The code snippet establishes a connection with the Blogger API and retrieves a list of the blogs that the currently authorized users have on Blogger. The blog's ID, name, and URL are then output in the console log.


function bloggerAPI() {
  var api = 'https://www.googleapis.com/blogger/v3/users/self/blogs';

  var headers = {
    Authorization: 'Bearer ' + getService().getAccessToken(),
  };

  var options = {
    headers: headers,
    method: 'GET',
    muteHttpExceptions: true,
  };

  var response = UrlFetchApp.fetch(api, options);

  var json = JSON.parse(response.getContentText());

  for (var i in json.items) {
    Logger.log('[%s] %s %s', json.items[i].id, json.items[i].name, json.items[i].url);
  }
}

The title and text of a blog post are updated through script in the following example utilizing the Blogger API. Through Patch Semantics, which enables us to deliver only the fields that have changed or require updating, we update the post. We make an HTTP POST request and set the override X-HTTP-Method-Override header to PATCH because UrlFetchApp disallows HTTP PATCH queries.
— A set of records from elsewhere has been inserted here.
(** ** Placement in an aligned mapping *)

(** A writable mapping that starts at a multiple of eight. *)
Record page_map (m : Map) : Prop := {
  pm_ok : map_ok m;
  pm_write : contains (map_access m) WRITE = true;
  pm_start : (8 | map_start m);
}.

Lemma reserve_aligned m t off : page_map m → layout_wf t → align t = 8 → 8 ≤ size t → 0 ≤ off → (8 | off) →
  off + size t ≤ map_len m → reserve m t off = Ok (off, off + size t).
Proof.
  intros [(Hs & Hl & Hm) Hw Hp] [Hpow Hsz] Ha H8 Ho Hd Hfit. unfold reserve, permits, overflow. rewrite Hw, Ha. cbn [negb].
  assert (Hx : ∀ x y, x + y ≤ usize_max → checked_add x y = Some (x + y)) by (intros x y ?; unfold checked_add; by rewrite (proj2 (Z.leb_le _ _))).
  assert (Hy : ∀ x y, y ≤ x → checked_sub x y = Some (x - y)) by (intros x y ?; unfold checked_sub; by rewrite (proj2 (Z.leb_le _ _))).
  rewrite Hx by lia. cbn [ok_or]. rewrite Hx by lia. cbn [ok_or].
  change (Z.land ?p (wnot usize_bits (8 - 1))) with (align_down p 8). rewrite align_down_spec by (done || unfold is_word, usize_max in *; lia).
  assert (E : (map_start m + off + (8 - 1)) / 8 * 8 = map_start m + off).
  { destruct Hp as [a Ea], Hd as [c Ec]. replace (map_start m + off + (8 - 1)) with (7 + (a + c) * 8) by lia. rewrite Z.div_add by done. change (7 / 8) with 0. lia. }
  rewrite E, Hx by lia. cbn [ok_or]. rewrite Hy by lia. cbn [ok_or]. rewrite Hy by lia. cbn [ok_or].
  replace (map_start m + off + size t - map_start m) with (off + size t) by lia. destruct (Z.ltb_spec (map_len m) (off + size t)); [lia|]. do 2 f_equal. lia.
Qed.

Lemma reserve_at m t off at_ next : page_map m → layout_wf t → align t = 8 → 0 ≤ off → (8 | off) →
  reserve m t off = Ok (at_, next) → at_ = off ∧ next = off + size t ∧ off + size t ≤ map_len m.
Proof.
  intros [Hm Hw Hp] Hwf Ha Ho Hd E. destruct (map_reserve_spec _ _ _ _ _ Hm Hwf Ho E) as (_ & Hat & Hal & -> & Hn). rewrite Ha in *.
  apply Z.mod_divide in Hal; [|done]. destruct Hp as [a Ea], Hd as [b Eb], Hal as [c Ec]. rewrite Ea in Ec. assert (at_ = off) by lia. by subst.
Qed.

(** ** Admission, alone *)

Section Admit.
Context {T : Type} `{HT : SharedLayout T} (region : RegionId) (offset : Z).
#[local] Abbreviation published := (published region offset).

(** A fresh header is published. *)
Lemma run_admit_publish addr conf slot (h : RcHeader T) l body :
  storage conf = Some l → rec_status (h_record h) = Status_u8 Uninitialized → init conf = Some (body, Initialized) →
  run (admit_layout addr conf (mkLayoutContext region offset true) slot) h =
    (Done (Ok tt), published conf l body (match slot with None => 0 | Some slot => slot_bit slot end)).
Proof using.
  intros Hst Hs Hi. unfold admit_layout. rewrite Hst. cbn [admit_loop]. rewrite run_act. change ((load_status h).2) with h. change ((load_status h).1) with (Status_from_u8 (rec_status (h_record h))). rewrite Hs.
  change (Status_from_u8 (Status_u8 Uninitialized)) with Uninitialized. cbn match. cbn [allow_init negb]. rewrite run_act. unfold cas_status at 1 3. rewrite Hs, Z.eqb_refl. cbn [fst snd].
  unfold initialize. rewrite !run_act. cbn [fst snd]. rewrite Hi. rewrite run_act. cbn [fst snd]. rewrite bool_decide_true by done. by rewrite run_act.
Qed.

(** It was published only if its body was initialized. *)
Lemma run_admit_made addr conf slot (h h' : RcHeader T) l :
  storage conf = Some l → rec_status (h_record h) = Status_u8 Uninitialized →
  run (admit_layout addr conf (mkLayoutContext region offset true) slot) h = (Done (Ok tt), h') →
  ∃ body, init conf = Some (body, Initialized) ∧ h' = published conf l body (match slot with None => 0 | Some slot => slot_bit slot end).
Proof using.
  intros Hst Hs Hr. pose proof (run_admit_fresh addr conf (mkLayoutContext region offset true) slot h l Hst eq_refl Hs) as Hf.
  pose proof (λ body, run_admit_publish addr conf slot h l body Hst Hs) as Hp. rewrite Hr in *.
  destruct (init conf) as [[body []]|]; try by destruct Hf. exists body. split; [done|]. by specialize (Hp body eq_refl) as [= ->].
Qed.

(** A published header is attached to by those that agree with it. *)
Lemma run_admit_attach addr conf conf' slot allow l body m :
  inspect_fields addr (mkLayoutContext region offset allow) (published conf l body m) = Ok (info conf (mkLayoutContext region offset true)) →
  storage conf' = Some l → attach body conf' = Some Initialized →
  Z.land m CLOSED = 0 → (∀ s, slot = Some s → Z.land m (slot_bit s) = 0) →
  run (admit_layout addr conf' (mkLayoutContext region offset allow) slot) (published conf l body m) =
    if bool_decide (info conf (mkLayoutContext region offset true) = info conf' (mkLayoutContext region offset allow))
    then (Done (Ok tt), published conf l body (match slot with None => m | Some s => Z.lor m (slot_bit s) end))
    else (Done (Err (Mismatch FInfo)), published conf l body m).
Proof using.
  intros Hins Hst' Hatt Hc Hm. unfold admit_layout. rewrite Hst'. cbn [admit_loop]. rewrite run_act. cbn [load_status fst snd]. change (Status_from_u8 _) with Initialized. cbn match.
  unfold attach_to. rewrite run_act. cbn [fst snd]. unfold mismatch_at. rewrite Hins, Hst'.
  cbn [HeaderConc.published h_record rec_extent rec_extent_align]. rewrite !bool_decide_true by done. cbn [negb]. unfold ctx. case_bool_decide; cbn [negb]; [|done].
  unfold claim. destruct slot as [s|]; cbn [bind].
  2: { rewrite run_act. cbn [fst snd HeaderConc.published h_inner]. by rewrite Hatt. }
  rewrite run_act. cbn [load_members fst snd HeaderConc.published h_members]. rewrite Hc, (Hm s eq_refl). cbn [Z.eqb negb bind].
  rewrite run_act. unfold cas_members. cbn [HeaderConc.published h_members]. rewrite Z.eqb_refl. cbn [fst snd bind]. rewrite run_act. cbn [fst snd with_members h_inner HeaderConc.published]. by rewrite Hatt.
Qed.
End Admit.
function updatePost(blogID, postID) {
  var url = 'https://www.googleapis.com/blogger/v3/blogs/' + blogID + '/posts/' + postID;

  var payload = {
    title: 'This is the post title',
    content: 'This is **HTML** post',
  };

  var headers = {
    Authorization: 'Bearer ' + getService().getAccessToken(),
    'X-HTTP-Method-Override': 'PATCH',
  };

  var options = {
    headers: headers,
    method: 'POST',
    muteHttpExceptions: true,
    payload: JSON.stringify(payload),
    contentType: 'application/json',
  };

  var response = UrlFetchApp.fetch(url, options);

  Logger.log(response.getContentText());
}

Troubleshooting: If you fetching the post status (draft, live or scheduled), you need to set the view parameter as “ADMIN” in the API call.

For 403 forbidden errors that say “We’re sorry, but you don’t have permission to access this resource” - it is likely that you have only read-only or view access to a blog.